Provided records section start

(** C5, as stated, fails twice on [["x", None]]. Filled from the
    series [["a", None]], a string series as long as the column, the
    call succeeds and the null row stays null, so the result has one
    null. Filled from the string column [["a", "b"]] itself, not
    wrapped in a series, the call raises [TypeError]: the first test
    lets through a [str] or a series only. *)
Lemma fillna_leaves_a_null_counterexample :
  (∃ r st', StringColumn.fillna column_x_null
              (StringColumn.FillSeries
                 (series.of_string_column (built [Some "a"; None]) None None))
              false []
            = (Ok (column_x_null, Some r), st')
     ∧ _data r = [Some "x"; None]
     ∧ _null_count r = 1%Z)
  ∧ StringColumn.fillna column_x_null
      (StringColumn.FillColumn (StrCol (built [Some "a"; Some "b"]))) false []
    = (Raise (TypeError "fill_value must be a string or a string series"), []).
Proof. split; [eexists; eexists; repeat split | reflexivity]. Qed.

(** C5, amended. [fillna(value)] raises [TypeError] when [value] is
    neither a string nor a series over a string column (a scalar that
    is not a [str], a series over another column, or a column that is
    not wrapped in a series, a string column included), and
    [ValueError] when it is a string series shorter than the column,
    both before anything runs on the device. Otherwise it succeeds
    with a new column in which every non-null row is kept and every
    null row holds the scalar, or the row of the series at the same
    position. With a scalar the result has no null and no mask; with a
    series a row stays null where the series is null too, and the
    result has no null exactly when the series is non-null at every
    position where the column is null. *)
Theorem fillna_replaces_each_null_row (self : StringColumn)
    (fill_value : StringColumn.fill_arg) (inplace : bool) (st : dev) :
  let n := StringColumn.__len__ self in
  let r := StringColumn.fillna self fill_value inplace st in
  let filled (rows : nvs.nvstrings) (P : StringColumn → Prop) :=
    ∃ c st', r = (Ok (StringColumn._mimic_inplace self c inplace), st')
             ∧ _data c = rows ∧ _null_count c = nvs.null_count rows ∧ P c in
  match fill_value with
  | StringColumn.FillValue (VStr s) =>
      filled ((λ row, Some (default s row)) <$> _data self)
             (λ c, _null_count c = 0%Z ∧ _mask c = None)
  | StringColumn.FillSeries {| _column := StrCol f |} =>
      if decide (nvs.size (_data f) < n) then
        r = (Raise (ValueError
               "fill value series must be of same or greater length than the series to be filled"),
             st)
      else
        ∃ rows, (∀ i, rows !! i
                   = (λ row, match row with
                             | Some x => Some x
                             | None => mjoin (_data f !! i)
                             end) <$> _data self !! i)
          ∧ filled rows
              (λ c, _null_count c = 0%Z
                    ↔ ∀ i, _data self !! i = Some None → is_Some (mjoin (_data f !! i)))
  | _ => r = (Raise (TypeError "fill_value must be a string or a string series"), st)
  end.
Proof.
  cbv zeta. unfold StringColumn.fillna.
  destruct fill_value as [[| | | | |s]|[[f|f] idx nm]|c]; try reflexivity.
  - (* a scalar string *)
    unfold StringColumn.replace_mask, StringColumn.__init__. run.
    repeat (rewrite null_count_fill_scalar; run).
    eexists; eexists. repeat split.
    symmetry. apply (null_count_fill_scalar (_data self) s).
  - (* a string series *)
    unfold StringColumn.__len__. case_decide as Hlen; [reflexivity|].
    unfold StringColumn.replace_mask, StringColumn.__init__. run.
    unfold nvs.fillna.
    set (rows := nvs.fill_rows (_data self) (take (nvs.size (_data self)) (_data f))).
    assert (Hrow : ∀ i, rows !! i
                     = (λ row, match row with
                               | Some x => Some x
                               | None => mjoin (_data f !! i)
                               end) <$> _data self !! i).
    { intros i. subst rows. rewrite lookup_fill_rows.
      destruct (_data self !! i) as [row|] eqn:Ei; [|reflexivity].
      apply lookup_lt_Some in Ei. unfold nvs.size.
      now rewrite lookup_take_lt. }
    assert (Hzero : nvs.null_count rows = 0%Z
                    ↔ ∀ i, _data self !! i = Some None → is_Some (mjoin (_data f !! i))).
    { subst rows. rewrite null_count_fill_rows. unfold nvs.size.
      split; intros Hall i Hi; specialize (Hall i Hi);
        apply lookup_lt_Some in Hi; now rewrite lookup_take_lt in *. }
    exists rows. split; [exact Hrow|].
    destruct (0 <? nvs.null_count rows)%Z eqn:E; run; rewrite ?E; run;
      eexists; eexists; repeat split; cbn [_null_count]; apply Hzero.
Qed.

(** The example of the spec, [["x", None]] filled with "y"; an
    integer as the fill value; and a fill series that is too short. *)
Lemma fillna_replaces_each_null_row_witness :
  (∃ c st', StringColumn.fillna column_x_null (StringColumn.FillValue (VStr "y")) false []
            = (Ok (column_x_null, Some c), st')
     ∧ _data c = [Some "x"; Some "y"] ∧ _null_count c = 0%Z)
  ∧ StringColumn.fillna column_x_null (StringColumn.FillValue (VInt 1)) false []
    = (Raise (TypeError "fill_value must be a string or a string series"), [])
  ∧ StringColumn.fillna column_a_null_c
      (StringColumn.FillSeries (series.of_string_column column_x_null None None)) false []
    = (Raise (ValueError
         "fill value series must be of same or greater length than the series to be filled"),
       []).
Proof.
  split; [|split].
  - destruct (fillna_replaces_each_null_row column_x_null (StringColumn.FillValue (VStr "y"))
                false []) as (c & st' & E & Hrows & _ & Hz & _).
    exists c, st'. split; [exact E|]. split; [exact Hrows | exact Hz].
  - exact (fillna_replaces_each_null_row column_x_null
             (StringColumn.FillValue (VInt 1)) false []).
  - exact (fillna_replaces_each_null_row column_a_null_c
             (StringColumn.FillSeries (series.of_string_column column_x_null None None))
             false []).
Defined.

(** ** The storage survives its export: [from_offsets] after [to_offsets] *)

Lemma ascii_of_byte_of_ascii (a : ascii) : nvs.ascii_of_byte (nvs.byte_of_ascii a) = a.
Proof. destruct a as [[] [] [] [] [] [] [] []]; reflexivity. Qed.

Lemma decode_row_bytes (s : string) :
  string_of_list_ascii (nvs.ascii_of_byte <$> nvs.row_bytes (Some s)) = s.
Proof.
  cbn. induction s as [|a s IH]; [reflexivity|].
  cbn. now rewrite ascii_of_byte_of_ascii, IH.
Qed.

Lemma testbit_pack8 (b0 b1 b2 b3 b4 b5 b6 b7 : bool) (k : nat) :
  k < 8 →
  Z.testbit (to_int8 (nvs.pack_bits [b0; b1; b2; b3; b4; b5; b6; b7])) (Z.of_nat k)
  = nth k [b0; b1; b2; b3; b4; b5; b6; b7] false.
Proof.
  intros Hk. do 8 (destruct k as [|k]; [now destruct b0, b1, b2, b3, b4, b5, b6, b7|]).
  lia.
Qed.

Lemma testbit_mask_word (d : nvs.nvstrings) (j k : nat) :
  k < 8 → Z.testbit (nvs.mask_word d j) (Z.of_nat k) = nvs.valid_bit d (8 * j + k).
Proof.
  intros Hk. unfold nvs.mask_word. cbn [seq fmap list_fmap].
  rewrite testbit_pack8 by exact Hk.
  do 8 (destruct k as [|k]; [reflexivity|]). lia.
Qed.

Lemma testbit_bitmask (d : nvs.nvstrings) (i : nat) :
  i < nvs.size d →
  Z.testbit (nvs.bitmask d !!! (i / 8)) (Z.of_nat (i `mod` 8)) = nvs.valid_bit d i.
Proof.
  intros Hi.
  pose proof (Nat.div_mod_eq i 8) as Hdiv.
  pose proof (Nat.div_mod_eq (nvs.size d) 8) as Hdivn.
  pose proof (Nat.mod_upper_bound i 8 ltac:(lia)) as Hmod.
  pose proof (Nat.mod_upper_bound (nvs.size d) 8 ltac:(lia)) as Hmodn.
  assert (Hword : nvs.bitmask d !!! (i / 8) = nvs.mask_word d (i / 8)).
  { apply list_lookup_total_correct. unfold nvs.bitmask.
    rewrite list_lookup_fmap, lookup_seq_lt; [reflexivity|].
    unfold utils.calc_chunk_size, utils.mask_bitsize. case_decide; lia. }
  rewrite Hword, testbit_mask_word by exact Hmod.
  f_equal. lia.
Qed.

Lemma byte_count_app (a b : nvs.nvstrings) :
  nvs.byte_count (a ++ b) = nvs.byte_count a + nvs.byte_count b.
Proof.
  unfold nvs.byte_count. induction a as [|r a IH]; cbn; [reflexivity|].
  rewrite IH. lia.
Qed.

Lemma byte_count_take_le (d : nvs.nvstrings) (i : nat) :
  nvs.byte_count (take i d) ≤ nvs.byte_count d.
Proof.
  rewrite <- (take_drop i d) at 2. rewrite byte_count_app. lia.
Qed.

Lemma lookup_offsets_from (acc : Z) (d : nvs.nvstrings) (i : nat) :
  i ≤ nvs.size d →
  nvs.offsets_from acc d !! i = Some (acc + Z.of_nat (nvs.byte_count (take i d)))%Z.
Proof.
  unfold nvs.byte_count, nvs.size.
  revert acc i. induction d as [|r d IH]; intros acc i Hi; cbn in Hi.
  - replace i with 0 by lia. cbn. f_equal. lia.
  - destruct i as [|i]; cbn.
    + f_equal. lia.
    + rewrite IH by lia. f_equal. lia.
Qed.

Lemma to_int32_small (z : Z) : (0 ≤ z < 2 ^ 31)%Z → to_int32 z = z.
Proof.
  intros Hz. unfold to_int32. rewrite Z.mod_small by lia.
  destruct (z <? 2 ^ 31)%Z eqn:E; [reflexivity | lia].
Qed.

(** Offset [i] as an element of the int32 buffer. *)
Lemma lookup_int32_offsets (d : nvs.nvstrings) (i : nat) :
  (Z.of_nat (nvs.byte_count d) < 2 ^ 31)%Z → i ≤ nvs.size d →
  (to_int32 <$> nvs.offsets d) !!! i = Z.of_nat (nvs.byte_count (take i d)).
Proof.
  intros Hfit Hi. apply list_lookup_total_correct.
  unfold nvs.offsets. rewrite list_lookup_fmap, lookup_offsets_from by exact Hi.
  cbn. f_equal. pose proof (byte_count_take_le d i).
  rewrite to_int32_small; lia.
Qed.

(** The bytes of row [i] sit in [chars] between its two offsets. *)
Lemma chars_between_offsets (d : nvs.nvstrings) (i : nat) (r : option string) :
  d !! i = Some r →
  take (nvs.byte_count (take (S i) d) - nvs.byte_count (take i d))
       (drop (nvs.byte_count (take i d)) (nvs.chars d))
  = nvs.row_bytes r.
Proof.
  intros Hr.
  assert (Hc : nvs.chars d
               = nvs.chars (take i d) ++ nvs.row_bytes r ++ nvs.chars (drop (S i) d)).
  { rewrite <- (take_drop_middle d i r Hr) at 1.
    unfold nvs.chars. now rewrite bind_app, bind_cons. }
  rewrite Hc, (take_S_r d i r Hr), byte_count_app. cbn [nvs.byte_count foldr].
  rewrite <- (length_chars (take i d)), drop_app_length.
  replace (length (nvs.chars (take i d)) + (nvs.row_len r + 0)
           - length (nvs.chars (take i d))) with (length (nvs.row_bytes r))
    by (rewrite length_row_bytes; lia).
  apply take_app_length.
Qed.

(** Round trip of the storage model: for a storage whose chars fit
    int32 offsets, [from_offsets] applied to the three buffers of
    [to_offsets] gives back every row, whatever null count it is
    told. *)
Lemma from_offsets_to_offsets (d : nvs.nvstrings) (ncount : Z) :
  (Z.of_nat (nvs.byte_count d) < 2 ^ 31)%Z →
  nvs.from_offsets (nvs.chars d) (to_int32 <$> nvs.offsets d) (nvs.size d)
    (nvs.bitmask d) ncount = d.
Proof.
  intros Hfit. apply list_eq. intros i. unfold nvs.from_offsets.
  rewrite list_lookup_fmap.
  destruct (d !! i) as [r|] eqn:Hr.
  - pose proof (lookup_lt_Some _ _ _ Hr) as Hi. fold (nvs.size d) in Hi.
    rewrite lookup_seq_lt by exact Hi.
    cbn [fmap option_fmap option_map Nat.add]. f_equal.
    unfold nvs.from_offsets_row.
    rewrite testbit_bitmask by exact Hi.
    unfold nvs.valid_bit. rewrite Hr.
    rewrite !lookup_int32_offsets by (try exact Hfit; lia).
    rewrite !Nat2Z.id.
    destruct r as [s|]; [|reflexivity].
    rewrite (chars_between_offsets d i (Some s) Hr). now rewrite decode_row_bytes.
  - apply lookup_ge_None in Hr. rewrite lookup_ge_None_2; [reflexivity|].
    now rewrite length_seq.
Qed.

(** ** C1: [serialize] and [deserialize] *)

Section wire_format.
Context `{Numpy}.

(** [deserialize] on three frames that are arrays already: nothing is
    reinterpreted or uploaded, and the storage is rebuilt from the
    frames in the order validity, chars, offsets. *)
Lemma deserialize_of_arrays (header : gmap string hval) (nbuf sbuf obuf : ndarray)
    (scount ncount : Z) (st : dev) :
  header !! "nvstrings" = Some (HInt scount) →
  header !! "null_count" = Some (HInt ncount) →
  StringColumn.deserialize header [FArray nbuf; FArray sbuf; FArray obuf] st
  = (Ok (nvs.from_offsets (a_items sbuf) (a_items obuf) (Z.to_nat scount)
           (a_items nbuf) ncount),
     st ++ [EvCall "from_offsets"]).
Proof.
  intros Hs Hn. unfold StringColumn.deserialize, getitem. run.
  rewrite Hs. run. rewrite Hn. reflexivity.
Qed.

Provided records section end

▶ **Task**
Look above for the line with "(series.of_string_column (built [Some" and the line with "neither a string"; transcribe both and all lines in between, exactly, and nothing else.

▶ **Result below**
                 (series.of_string_column (built [Some "a"; None]) None None))
              false []
            = (Ok (column_x_null, Some r), st')
     ∧ _data r = [Some "x"; None]
     ∧ _null_count r = 1%Z)
  ∧ StringColumn.fillna column_x_null
      (StringColumn.FillColumn (StrCol (built [Some "a"; Some "b"]))) false []
    = (Raise (TypeError "fill_value must be a string or a string series"), []).
Proof. split; [eexists; eexists; repeat split | reflexivity]. Qed.

(** C5, amended. [fillna(value)] raises [TypeError] when [value] is
    neither a string nor a series over a string column (a scalar that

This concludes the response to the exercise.